Unconventional Wisdom

From fame to family, the best rewards have come with motherhood.

My story starts like this: I was raised in the 1970s in Southern California. As a child and teenager, I never gave much thought to what kind of a parent I would be. I figured it would all work itself out when I was old enough to have kids...in a million years.

Fast forward about 20 years. Some of my friends in open-minded Northern California started having kids. They enthusiastically discussed cloth diapers, gentle discipline, infant potty training and child-centered psychology. It seemed too complicated for me. However, I observed in my friends’ families that the children were happy being raised this way, and my friends were relaxed and content. Conventional modern parenting techniques focus on “training” children— to sleep, to wean, to be independent in infancy, to crawl at a certain age. But my friends were concerned with learning the rhythms that their babies displayed and adjusting their lives to meet their children’s needs.

My husband and I married at age 27 and began researching child development as we neared 30. We met with pediatricians, midwives and La Leche League breastfeeding support groups before we even conceived. When our first son was born in 2003, I longed for a community of people like me. One of my aforementioned friends suggested I explore the Holistic Moms Network (HMN). I went online, signed up and instantly connected with people whose desire was to parent from an educated and compassionate place. HMN became my community for parenting the way I believe evolution intended— staying close to our babies, nurturing them compassionately and creating the healthiest possible environment for children, inside and out. I met parents from all walks of life, and we walked it together.

Our second son was born at home beautifully and quickly. I was unassisted until the last 15 minutes of his birth. This second time around, I became more confident, less anxious and further convinced that I was born to be my boys’ mama.

Other Things I Have Learned Along the Way.
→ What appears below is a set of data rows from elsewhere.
(* ===== verification/Cli.v ===== *)
(** * The command line (cmd/gokvx/main.go and commands.go, and the stubs beside them)

    The command tree, what its commands do, and how their outcome becomes an
    exit code and text. The library cobra is the class [Cobra]: how it finds a
    command, parses its flags and runs it. *)

From stdpp Require Import prelude gmap strings list sorting.
From Stdlib Require Import ZArith Lia Ascii.
From S2P Require Import Prelude GoStrings Kverr Config ConfigKeys ConfigRules ConfigSpec ConfigTheorems ConfigLoad LoadTheorems ConfigReport.

Definition newline : string := String (ascii_of_nat 10) "".

(** ** Process state *)

(** The two output streams; [out_fault] is the error writes to stdout return,
    if they fail. *)
Record streams := mkStreams { stdout : string; stderr : string; out_fault : option error }.

Definition exitOK : Z := 0.
Definition exitFailure : Z := 1.

(** A command, with its flag set and the function it runs. *)
Inductive Command (FS : Type) :=
| mkCommand (Use Short Long : string) (flags : FS) (RunE : FS -> M error streams unit)
    (sub : list (Command FS)).
Arguments mkCommand {FS} _ _ _ _ _ _.

Definition Use {FS} (c : Command FS) : string := let '(mkCommand u _ _ _ _ _) := c in u.
Definition cmd_Flags {FS} (c : Command FS) : FS := let '(mkCommand _ _ _ f _ _) := c in f.
Definition RunE {FS} (c : Command FS) : FS -> M error streams unit :=
  let '(mkCommand _ _ _ _ r _) := c in r.
Definition subcommands {FS} (c : Command FS) : list (Command FS) :=
  let '(mkCommand _ _ _ _ _ s) := c in s.

(** The command a path of names leads to. *)
Fixpoint find_command {FS} (c : Command FS) (path : list string) : option (Command FS) :=
  match path with
  | [] => Some c
  | name :: path' =>
      '(_, d) ← list_find (fun d => Use d = name) (subcommands c);
      find_command d path'
  end.

(** ** The libraries *)

(** [FS] is a flag set of pflag, as in ConfigLoad: a new one, its parser, the
    words it found that are neither flags nor their values, and the values of
    string and boolean flags. *)
Class Cobra (FS : Type) `{PFlag FS} := {
  fs_New : FS;
  fs_Parse : FS -> list string -> result error FS;
  fs_Args : FS -> list string;
  fs_GetString : string -> FS -> string;
  fs_GetBool : string -> FS -> bool;
  Execute : Command FS -> list string -> M error streams unit;
  Help : Command FS -> M error streams unit;
  (** Execute runs the command that the leading words name, when it has no
      subcommand of its own and what follows is flags that it parses, and
      nothing else: every command of the tree has [Args: cobra.NoArgs]. *)
  Execute_command root path args c fs :
    Forall (fun w => w <> "" /\ HasPrefix w "-" = false) path ->
    find_command root path = Some c -> subcommands c = [] ->
    fs_Parse (cmd_Flags c) args = Ok fs -> fs_Args fs = [] ->
    forall s, Execute root (path ++ args) s = RunE c fs s;
}.

Section cli.
Context {K FS U UI : Type} `{Koanf K} `{Cobra FS} `{URLPackage U UI}.

(** The scheme and host of a parsed URL. *)
Variable url_view : U -> URL.

(** Build metadata, set at link time, and the version of Go. *)
Variables (Version Commit BuildDate GoVersion : string).
Variable rtype_String : rtype -> string.

(** ** commands.go *)

(** [write]: [fmt.Errorf("main.write: %w", err)]. *)
Definition write (text : string) : M error streams unit := fun s =>
  match out_fault s with
  | Some err => (Err (EWrapf "main.write: " err ""), s)
  | None => (Ok tt, mkStreams (stdout s +:+ text) (stderr s) None)
  end.

Definition newVersionCommand : Command FS :=
  mkCommand "version" "Print the version, commit, build date, and Go version" "" fs_New
    (fun _ => write ("gokvx " +:+ Version +:+ newline +:+ "commit: " +:+ Commit +:+ newline
                     +:+ "built:  " +:+ BuildDate +:+ newline +:+ "go:     " +:+ GoVersion
                     +:+ newline)) [].

(** The lines of the warnings. *)
Fixpoint warning_lines (ws : list Warning) : string :=
  match ws with
  | [] => ""
  | w :: ws' => "warning: " +:+ Warning_String w +:+ newline +:+ warning_lines ws'
  end.

Definition Config_Validate (cfg : Config) : option error :=
  Validate (fun s => url_view <$> url_Parse s) cfg.

Definition validateConfig (opts : Options FS) (printEffective : bool) : result error string :=
  let wrap err := EWrapf "main.validateConfig: " err "" in
  match Load (K := K) opts with
  | Err err => Err (wrap err)
  | Ok cfg =>
      match Config_Validate cfg with
      | Some err => Err (wrap err)
      | None =>
          let report := "configuration is valid" +:+ newline +:+ warning_lines (Warnings cfg) in
          if printEffective then
            match YAML (K := K) (Redacted cfg) with
            | Err err => Err (wrap err)
            | Ok text => Ok (report +:+ newline +:+ text)
            end
          else Ok report
      end
  end.

(** What [config validate] runs once its flags are parsed. *)
Definition run_validate (environ : list string) (fs : FS) : M error streams unit :=
  report ← lift (validateConfig (mkOptions (fs_GetString "config" fs) environ (Some fs))
                   (fs_GetBool "print" fs));
  write report.

Definition validate_long : string :=
  "Validate applies the configuration file, GOKVX_* environment variables, and" +:+ newline
  +:+ "flags exactly as a starting node would, then reports every violation by key." +:+ newline
  +:+ "It exits non-zero if the configuration is invalid.".

Definition newConfigValidateCommand (environ : list string) : Command FS :=
  let flags :=
    fs_Bool "print" false "also print the effective configuration, with credentials redacted"
      (fs_StringVar "config" "" "path of a YAML configuration file" fs_New) in
  match RegisterFlags rtype_String flags with
  | Ok flags' =>
      mkCommand "validate" "Check a configuration without starting a node" validate_long flags'
        (run_validate environ) []
  | Err err =>
      mkCommand "validate" "Check a configuration without starting a node" validate_long flags
        (fun _ => fail (EWrapf "main.newConfigValidateCommand: " err "")) []
  end.

Definition newConfigCommand (environ : list string) : Command FS :=
  let c := mkCommand "config" "Work with node configuration" "" fs_New (fun _ => mret tt)
             [newConfigValidateCommand environ] in
  mkCommand "config" "Work with node configuration" "" fs_New (fun _ => Help c)
    [newConfigValidateCommand environ].

Definition root_long : string :=
  "gokvx runs a node of a strongly consistent, sharded key-value store." +:+ newline +:+ newline
  +:+ "Configuration comes from built-in defaults, an optional YAML file (--config)," +:+ newline
  +:+ "GOKVX_* environment variables, and flags, each overriding the one before." +:+ newline
  +:+ "See docs/configuration.md for every setting.".

Definition newRootCommand (environ : list string) : Command FS :=
  let sub := [newVersionCommand; newConfigCommand environ] in
  let short := "A strongly consistent, sharded key-value store" in
  mkCommand "gokvx" short root_long fs_New
    (fun _ => Help (mkCommand "gokvx" short root_long fs_New (fun _ => mret tt) sub)) sub.

(** ** main.go *)

Fixpoint violation_lines (vs : list FieldViolation) : string :=
  match vs with
  | [] => ""
  | v :: vs' => "  - " +:+ Field v +:+ ": " +:+ FieldDescription v +:+ newline +:+ violation_lines vs'
  end.

(** The text [printError] writes; [None] is its panic on a typed-nil error. *)
Definition printError (err : error) : option string :=
  match errors_As err with
  | None => Some ("error: " +:+ error_text err +:+ newline)
  | Some None => None
  | Some (Some kerr) =>
      let line := "error: " +:+ message kerr
        +:+ match Error_Unwrap (Some kerr) with Some c => ": " +:+ error_text c | None => "" end in
      Some (line +:+ newline +:+ violation_lines (violations kerr))
  end.

(** The exit code and the streams at exit; [None] is a panic. *)
Definition run (args environ : list string) (s : streams) : option (Z * streams) :=
  match Execute (newRootCommand environ) args s with
  | (Ok _, s') => Some (exitOK, s')
  | (Err err, s') =>
      text ← printError err;
      Some (exitFailure, mkStreams (stdout s') (stderr s' +:+ text) (out_fault s'))
  end.

(** [os.Exit] ends the process with the code; [os.Args[1:]] panics without
    arguments. *)
Definition main (Args environ : list string) (s : streams) : option (Z * streams) :=
  match Args with
  | [] => None
  | _ :: args => run args environ s
  end.

(** ** The commands that are not implemented yet

    cmd/gokvxctl, cmd/kvbench, cmd/kvcheck and cmd/microservice1 print one line;
    the result of [fmt.Printf] is ignored, and a process whose main function
    returns exits with code 0. *)

Definition print_stub (name : string) (s : streams) : Z * streams :=
  let line := name +:+ " " +:+ Version +:+ " (commit " +:+ Commit +:+ ", built " +:+ BuildDate
    +:+ "): not implemented yet" +:+ newline in
  (0%Z, match out_fault s with
        | Some _ => s
        | None => mkStreams (stdout s +:+ line) (stderr s) None
        end).

Definition gokvxctl_main : streams -> Z * streams := print_stub "gokvxctl".
Definition kvbench_main : streams -> Z * streams := print_stub "kvbench".
Definition kvcheck_main : streams -> Z * streams := print_stub "kvcheck".
Definition microservice1_main : streams -> Z * streams := print_stub "microservice1".
End cli.

(** ** Lemmas *)



Section cli_spec.
Context {K FS U UI : Type} `{KoanfLaws K} `{Cobra FS} `{URLPackage U UI}.
Variable url_view : U -> URL.
Variables (Version Commit BuildDate GoVersion : string).
Variable rtype_String : rtype -> string.

Abbreviation run' :=
  (run (K := K) url_view Version Commit BuildDate GoVersion rtype_String).
Abbreviation validate_command := (newConfigValidateCommand (K := K) url_view rtype_String).
Abbreviation parse_url := (fun s => url_view <$> url_Parse s).











End cli_spec.

(** ** A command library that satisfies the law

    Flags are words of the form --name=value, or --name and a word. *)

Definition flag_of (word : string) : option Flag :=
  rest ← strip_prefix "--" word;
  match Cut rest "=" with
  | (name, v, true) => Some (mkFlag name v None)
  | _ => None
  end.

Fixpoint parse_flags (args : list string) : result error (list Flag) :=
  match args with
  | [] => Ok []
  | w :: args' =>
      match flag_of w, strip_prefix "--" w, args' with
      | Some f, _, _ => match parse_flags args' with Ok fs => Ok (f :: fs) | Err err => Err err end
      | None, Some name, v :: args'' =>
          match parse_flags args'' with Ok fs => Ok (mkFlag name v None :: fs) | Err err => Err err end
      | _, _, _ => Err (EForeign "bad flag")
      end
  end.

Definition get_flag (name : string) (fs : list Flag) : string :=
  match list_find (fun f => Flag_Name f = name) fs with Some (_, f) => Flag_String f | None => "" end.

(** The words before the first flag, and the rest. *)
Fixpoint split_words (args : list string) : list string * list string :=
  match args with
  | [] => ([], [])
  | w :: args' =>
      if HasPrefix w "-" then ([], args)
      else let '(path, flags) := split_words args' in (w :: path, flags)
  end.

Lemma strip_prefix_HasPrefix w rest : strip_prefix "--" w = Some rest -> HasPrefix w "-" = true.
Proof.
  intros Hw. unfold HasPrefix. apply bool_decide_eq_true.
  destruct w as [|c w]; [done|]. cbn in Hw |- *. destruct (decide ("-"%char = c)); [eauto|done].
Qed.

Lemma split_words_app path args fs :
  Forall (fun w => w <> "" /\ HasPrefix w "-" = false) path -> parse_flags args = Ok fs ->
  split_words (path ++ args) = (path, args).
Proof.
  intros Hp Ha. induction Hp as [|w path [_ Hw] Hp IH]; cbn [app split_words].
  - destruct args as [|w args]; [done|]. cbn [split_words parse_flags] in *.
    destruct (strip_prefix "--" w) as [rest|] eqn:Hs; [by rewrite (strip_prefix_HasPrefix _ _ Hs)|].
    unfold flag_of in Ha. by rewrite Hs in Ha.
  - by rewrite Hw, IH.
Qed.

#[export] Instance plain_cobra : Cobra (list Flag).
Proof.
  refine {|
    fs_New := [];
    fs_Parse fs args := parse_flags args;
    fs_Args fs := [];
    fs_GetString := get_flag;
    fs_GetBool name fs := bool_decide (get_flag name fs = "true");
    Execute root args := fun s =>
      let '(path, flags) := split_words args in
      match find_command root path, parse_flags flags with
      | Some c, Ok fs => RunE c fs s
      | None, _ => (Err (EForeign "unknown command"), s)
      | _, Err err => (Err err, s)
      end;
    Help c := mret tt;
  |}.
  intros root path args c fs Hp Hfind _ Hparse _ s.
  by rewrite (split_words_app _ _ _ Hp Hparse), Hfind, Hparse.
Defined.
  • Get educated. Parenting is the hardest, yet the best, job you will ever have. But there is no training or manual! Read as much as you can by a variety of sources, especially ones that give equal weight to conventional as well as alternative philosophies. Some authors I favor include Dr. William Sears for parenting, Dr. Lauren Feder for vaccinations, and Ina-May Gaskin for labor and birth. I also adhere to Systematic Training for Effective Parenting (STEP) for effectively disciplining and communicating with my children.
  • Take baby steps. Any change is good change. You don’t have to rip up your possibly toxic carpets while learning to fold the perfect cloth diaper and troubleshooting breastfeeding in the early weeks of your baby’s life. Do things one at a time, and give yourself credit for any small attempt you make to do something the way you want. Making your own cleaning supplies may seem impossible. But for those of us who do it, the process is easy and effective, and it saves money. Choose what is most important to you and start there.
  • Follow your instincts. Evolution has been preparing our species for hundreds of thousands of years to help our infants survive. Listen to your gut. When people admonish you for spoiling your baby, holding your baby too much or giving in to the cries of a baby, remind yourself that you innately know how to care for a baby, especially yours.
  • Get support. Mothering magazine is an excellent resource, complete with a “friend finder” on its Web site. HMN can help you “find your tribe” in your city or town. La Leche League international supports anyone who has an interest in breastfeeding, and the support extends well past the weaning age. And articles on birthing and breastfeeding, on everything from overcoming nursing obstacles to introducing solid foods, abound on www.parentguidenews.com. If anyone tells you you’re too small, too weak, too small-breasted or too whatever to birth or nurse your baby, go online and get help from one of these organizations. It is your destiny to have the birth and nursing experience nature intended for you to have.
  • Judge not! Whatever your parenting style is, respect the choices others make. There is no “right” way to raise a child. Every baby is different; every parent is different. I used to feel disappointed when I saw women bottle-feeding because I believed everyone should breastfeed. Then a dear friend of mine was diagnosed with cancer and had to wean her infant overnight to start chemotherapy. As I watched her feed her infant formula from a bottle afterward, I decided that I would never judge anyone again without getting to know her story.

As you can see, the journey I am on has brought me to a place I never dreamed of. My kids are the center of my world, and I am constantly struggling to find ways to replenish myself amidst their growth. I have not lost myself. I still have friends, and my husband and I actually do have time for each other. My husband and I shoulder all of the childcare ourselves, and we plan to homeschool. We are exhausted a lot! I don’t know how to raise your kids; I only know how to raise my kids, and I make no claims about creating the perfect children. All I am sure of is that I am their loving mama, and it is a title I wear prouder than any other I have ever been given.